Effect of combining palladium, iridium or rhenium with platinum supported on H-ZSM-5 zeolite on their cyclohexene hydroconversion activities

Cyclohexene (CHE) hydroconversion was investigated using catalysts containing 0.35 wt.% Pt combined with 0.35 wt.% of Pd, Ir or Re supported on H-ZSM-5 zeolite as a support in a flow-type reactor and using a current of hydrogen gas throughout a temperature range of 50-400 °C. First, CHE was hydrogenated to cyclohexane (CHA) at relatively low temperatures, and dehydrogenated at relatively high temperatures to benzene passing through the formation of 1,3- and 1,4-cyclohexadienes (CHDEs).

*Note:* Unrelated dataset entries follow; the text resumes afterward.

(** * LolliPop: the deconvolution pipeline, embedded and verified

    A shallow embedding of
      - [src/lollipop/preprocessors.py]   (module [Preprocessors]),
      - [src/lollipop/cli/deconvolute.py] (module [Cli]),
      - [src/deconvolute.py]              (module [Script]),
    over a small model of the pandas frames the code works on.

    Conventions of the embedding.
      - A frame is an ordered list of column labels and a list of rows; a row
        carries its index label and its cells, keyed by column label.
      - A cell is a missing value (NaN/NaT/None), a number, a string or a
        timestamp.  Numbers are exact rationals: the rounding of binary
        floating point is abstracted away, the operations are the ones the
        code applies.
      - Python exceptions are values of [exn]; code that can raise returns a
        [result].
      - [list(set(..))] is [elements] of a [gset]: a duplicate-free list in an
        order the code has no control over. *)

From Stdlib Require Import Ascii QArith Qcanon Qround.
From stdpp Require Import base option list strings gmap fin_maps sets numbers sorting.

(** ** Python values and exceptions *)

Inductive cell : Type :=
  | NaN
  | Num (q : Qc)
  | Str (s : string)
  | Date (d : Z).

Global Instance cell_eq_dec : EqDecision cell.
Proof. solve_decision. Defined.

Global Instance cell_inhabited : Inhabited cell := populate NaN.

Global Instance cell_countable : Countable cell :=
  inj_countable'
    (λ c, match c with
          | NaN => inl (inl ())
          | Num q => inl (inr q)
          | Str s => inr (inl s)
          | Date d => inr (inr d)
          end)
    (λ x, match x with
          | inl (inl _) => NaN
          | inl (inr q) => Num q
          | inr (inl s) => Str s
          | inr (inr d) => Date d
          end)
    (λ c, match c with NaN | Num _ | Str _ | Date _ => eq_refl end).

Inductive exn : Type :=
  | AssertionError (msg : string)
  | KeyError (key : string)
  | TypeError (msg : string)
  | ValueError (msg : string)
  | NameError (name : string)
  | AttributeError (name : string)
  | SystemExit (code : Z).

Global Instance exn_eq_dec : EqDecision exn.
Proof. solve_decision. Defined.

Inductive result (A : Type) : Type :=
  | Ok (a : A)
  | Err (e : exn).

Arguments Ok {A} a.
Arguments Err {A} e.

Global Instance result_eq_dec {A} `{EqDecision A} : EqDecision (result A).
Proof. solve_decision. Defined.

Global Instance result_ret : MRet result := λ A a, Ok a.
Global Instance result_bind : MBind result := λ A B f m,
  match m with
  | Ok a => f a
  | Err e => Err e
  end.

Global Instance result_fmap : FMap result := λ A B f m,
  match m with
  | Ok a => Ok (f a)
  | Err e => Err e
  end.

Definition is_ok {A} (m : result A) : bool :=
  match m with Ok _ => true | Err _ => false end.

(** [assert cond, msg] *)
Definition py_assert (cond : bool) (msg : string) : result unit :=
  if cond then Ok tt else Err (AssertionError msg).

(** ** Frames *)

Record row : Type := Row {
  label : cell;
  cells : gmap string cell;
}.

Record table : Type := Table {
  columns : list string;
  rows : list row;
}.

#[global] Instance row_eq_dec : EqDecision row.
Proof. solve_decision. Defined.

#[global] Instance table_eq_dec : EqDecision table.
Proof. solve_decision. Defined.

(** The cell of row [r] under column [c]; a cell the row does not hold reads
    as missing. *)
Definition at_ (r : row) (c : string) : cell := default NaN (cells r !! c).

Definition set_cell (c : string) (v : cell) (r : row) : row :=
  Row (label r) (<[c := v]> (cells r)).

(** [c in df.columns] *)
Definition has_column (t : table) (c : string) : bool :=
  bool_decide (c ∈ columns t).

(** [df.size] *)
Definition size_ (t : table) : nat := length (rows t) * length (columns t).

(** [df[mask]]: keep the rows the predicate holds on. *)
Definition select (p : row → bool) (t : table) : table :=
  Table (columns t) (filter (λ r, p r = true) (rows t)).

(** [df[c] = v] with a scalar or a per-row value. *)
Definition assign (c : string) (f : row → cell) (t : table) : table :=
  Table (if has_column t c then columns t else columns t ++ [c])
        ((λ r, set_cell c (f r) r) <$> rows t).

(** A row rebuilt from the cells [g] gives for the labels [cols]. *)
Definition row_of (l : cell) (cols : list string) (g : string → cell) : row :=
  Row l (list_to_map ((λ c, (c, g c)) <$> cols)).

(** [df.replace(..)], [df.fillna(..)], [df.applymap(..)]: every cell of every
    column. *)
Definition map_cells (f : cell → cell) (t : table) : table :=
  Table (columns t) ((λ r, row_of (label r) (columns t) (λ c, f (at_ r c))) <$> rows t).

(** [Series.unique()]: the distinct values, in order of first appearance. *)
Fixpoint unique {A} `{EqDecision A} (l : list A) : list A :=
  match l with
  | [] => []
  | x :: l' => x :: filter (λ y, y ≠ x) (unique l')
  end.

(** [list(set(xs) & set(ys))] *)
Definition set_inter_list (xs ys : list string) : list string :=
  elements ((list_to_set xs : gset string) ∩ list_to_set ys).

(** [list(set(xs) - set(ys))] *)
Definition set_diff_list (xs ys : list string) : list string :=
  elements ((list_to_set xs : gset string) ∖ list_to_set ys).

Definition qc_of_nat (n : nat) : Qc := Qc_of_Z (Z.of_nat n).

(** Numeric reading of a cell in arithmetic. *)
Definition as_num (c : cell) : result (option Qc) :=
  match c with
  | Num q => Ok (Some q)
  | NaN => Ok None
  | Str _ => Err (TypeError "unsupported operand type(s): 'int' and 'str'")
  | Date _ => Err (TypeError "unsupported operand type(s): 'int' and 'Timestamp'")
  end.

(** [1 - x] on a cell; a missing value stays missing. *)
Definition one_minus (c : cell) : result cell :=
  o ← as_num c;
  Ok (match o with Some q => Num (1 - q)%Qc | None => NaN end).

(** ["-" + x] on a cell of an object column. *)
Definition prepend_dash (c : cell) : result cell :=
  match c with
  | Str s => Ok (Str ("-" +:+ s))
  | NaN => Ok NaN
  | _ => Err (TypeError "can only concatenate str to str")
  end.

(** [df[cols].sum(axis=1)] for one row: missing values are skipped. *)
Fixpoint row_sum (cols : list string) (r : row) : result Qc :=
  match cols with
  | [] => Ok 0%Qc
  | c :: cols' =>
      o ← as_num (at_ r c);
      s ← row_sum cols' r;
      Ok (default 0%Qc o + s)%Qc
  end.

(** [~df[cols].sum(axis=1).isin([0, len(cols)])] for one row. *)
Definition informative (cols : list string) (r : row) : result bool :=
  s ← row_sum cols r;
  Ok (negb (bool_decide (s = 0%Qc) || bool_decide (s = qc_of_nat (length cols)))).

(** Row filter with a mask whose computation can raise. *)
Fixpoint select_m (p : row → result bool) (rs : list row) {struct rs}
  : result (list row) :=
  match rs with
  | [] => Ok []
  | r :: rs' =>
      b ← p r;
      rs'' ← select_m p rs';
      Ok (if (b : bool) then r :: rs'' else rs'')
  end.

(** [df[~df[cols].sum(axis=1).isin([0, len(cols)])]] *)
Definition drop_uninformative (cols : list string) (t : table) : result table :=
  rs ← select_m (informative cols) (rows t);
  Ok (Table (columns t) rs).

(** Monadic map over the rows or the columns of a frame. *)
Fixpoint map_m {A B} (f : A → result B) (l : list A) {struct l} : result (list B) :=
  match l with
  | [] => Ok []
  | x :: l' =>
      y ← f x;
      ys ← map_m f l';
      Ok (y :: ys)
  end.

(** [df[c]]: the column must exist. *)
Definition require_column (t : table) (c : string) : result unit :=
  if has_column t c then Ok tt else Err (KeyError c).

(** [df[c] = f(df)] where computing a value can raise. *)
Definition assign_m (c : string) (f : row → result cell) (t : table) : result table :=
  rs ← map_m (λ r, v ← f r; Ok (set_cell c v r)) (rows t);
  Ok (Table (if has_column t c then columns t else columns t ++ [c]) rs).

(** [s + x] for a string [s] and a cell of an object column. *)
Definition str_concat (s : string) (c : cell) : result cell :=
  match c with
  | Str s' => Ok (Str (s +:+ s'))
  | NaN => Ok NaN
  | _ => Err (TypeError "can only concatenate str to str")
  end.

(** [df.reindex(columns=cols)] on one row: exactly the cells of [cols],
    missing ones as NaN. *)
Definition reindex (cols : list string) (r : row) : row :=
  row_of (label r) cols (at_ r).

(** Column labels of [pd.concat]: the union, in order of first appearance. *)
Definition union_columns (ts : list table) : list string :=
  foldl (λ acc t, acc ++ filter (λ c, c ∉ acc) (unique (columns t))) [] ts.

(** [pd.concat(frames)] *)
Definition concat (ts : list table) : table :=
  let cols := union_columns ts in
  Table cols (t ← ts; reindex cols <$> rows t).

(** [df.drop(cols, axis=1, errors="ignore")] *)
Definition drop_columns (cols : list string) (t : table) : table :=
  Table (filter (λ c, c ∉ cols) (columns t))
        ((λ r, Row (label r) (filter (λ kv, kv.1 ∉ cols) (cells r))) <$> rows t).

(** [df.reset_index(drop=True)] *)
Definition reset_index_drop (t : table) : table :=
  Table (columns t) (imap (λ i r, Row (Num (qc_of_nat i)) (cells r)) (rows t)).

(** A Python [dict] with insertion order: keys are distinct. *)
Definition dict (K V : Type) : Type := list (K * V).

Definition dict_keys {K V} (d : dict K V) : list K := fst <$> d.
Definition dict_values {K V} (d : dict K V) : list V := snd <$> d.

Fixpoint dict_get {K V} `{EqDecision K} (d : dict K V) (k : K) : option V :=
  match d with
  | [] => None
  | (k', v) :: d' => if decide (k' = k) then Some v else dict_get d' k
  end.

(** * [src/lollipop/preprocessors.py] *)

Module Preprocessors.

(** The arguments of [general_preprocess]. *)
Record args : Type := Args {
  variants_list : list string;
  variants_pangolin : dict string string;
  variants_not_reported : list string;
  to_drop : list string;
  start_date : option Z;
  end_date : option Z;
  no_date : bool;
  remove_deletions : bool;
  with_complement : bool;
}.

(** The five relationship tags the recoding pass turns into 1. *)
Definition tags : list string := ["extra"; "mut"; "shared"; "revert"; "subset"].

(** [df.replace(np.nan, 0)] on one cell. *)
Definition replace_nan (c : cell) : cell :=
  match c with NaN => Num 0%Qc | _ => c end.

(** [df.replace(["extra", "mut", "shared", "revert", "subset"], 1)] on one cell. *)
Definition replace_tags (c : cell) : cell :=
  match c with
  | Str s => if bool_decide (s ∈ tags) then Num 1%Qc else c
  | _ => c
  end.

(** [df.insert(loc, column, value)] *)
Definition insert_column (loc : Z) (c : string) (v : cell) (t : table) : result table :=
  if has_column t c then
    Err (ValueError ("cannot insert " +:+ c +:+ ", already exists"))
  else if bool_decide (0 ≤ loc ≤ Z.of_nat (length (columns t)))%Z then
    Ok (Table (take (Z.to_nat loc) (columns t) ++ c :: drop (Z.to_nat loc) (columns t))
              (set_cell c v <$> rows t))
  else Err (ValueError "unbounded slice").

Section DataPreprocesser.

(** [Series.astype(str)] on one value and [pd.to_datetime] on one value: the
    text of a number and the date parser are pandas' own. *)
Variable astype_str : cell → string.
Variable to_datetime : cell → result cell.

(** [make_complement], lines 14-22. *)
Definition make_complement (df_tally : table) (variants_list : list string)
  : result table :=
  let t_data := df_tally in
  _ ← require_column t_data "mutations";
  t_data ← assign_m "mutations" (λ r, prepend_dash (at_ r "mutations")) t_data;
  _ ← require_column t_data "frac";
  t_data ← assign_m "frac" (λ r, one_minus (at_ r "frac")) t_data;
  _ ← map_m (require_column t_data) variants_list;
  rs ← map_m (λ r,
          vs ← map_m (λ v, one_minus (at_ r v)) variants_list;
          Ok (foldr (λ vx r', set_cell vx.1 vx.2 r') r (zip variants_list vs)))
        (rows t_data);
  let t_data := Table (columns t_data) rs in
  Ok (assign "undetermined" (λ _, Num 1%Qc) t_data).

(** [df.dropna(subset=cols)] *)
Definition dropna (subset : list string) (t : table) : result table :=
  _ ← map_m (require_column t) subset;
  Ok (select (λ r, forallb (λ c, negb (bool_decide (at_ r c = NaN))) subset) t).

(** [df["date"] >= d] and [df["date"] < d] on one cell; a missing date
    compares false. *)
Definition date_ge (c : cell) (d : Z) : bool :=
  match c with Date x => bool_decide (d ≤ x)%Z | _ => false end.
Definition date_lt (c : cell) (d : Z) : bool :=
  match c with Date x => bool_decide (x < d)%Z | _ => false end.

(** [df[v].isin(to_drop)] on one cell. *)
Definition isin_str (l : list string) (c : cell) : bool :=
  match c with Str s => bool_decide (s ∈ l) | _ => false end.

(** One round of the loop of lines 87-91. *)
Definition drop_tagged (to_drop : list string) (df : table) (v : string) : table :=
  if has_column df v then
    let drop_mask := λ r, isin_str to_drop (at_ r v) in
    if existsb drop_mask (rows df) then select (λ r, negb (drop_mask r)) df
    else df
  else df.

Moreover, CHE isomerises at intermediate temperatures to methylcyclopentenes (MCPEs), followed by their hydrogenation to methylcyclopentane (MCPA). Still at higher temperatures, CHE (and/or other products) suffer from hydrocracking to lower molecular weight hydrocarbons, beside alkylation of a portion of the formed benzene to toluene and xylenes. The kinetic parameters: activation energy and entropy were calculated to throw light on the nature of most important non-intermixing reaction (hydrogenation of CHE to CHA) using the monometallic and bimetallic catalysts.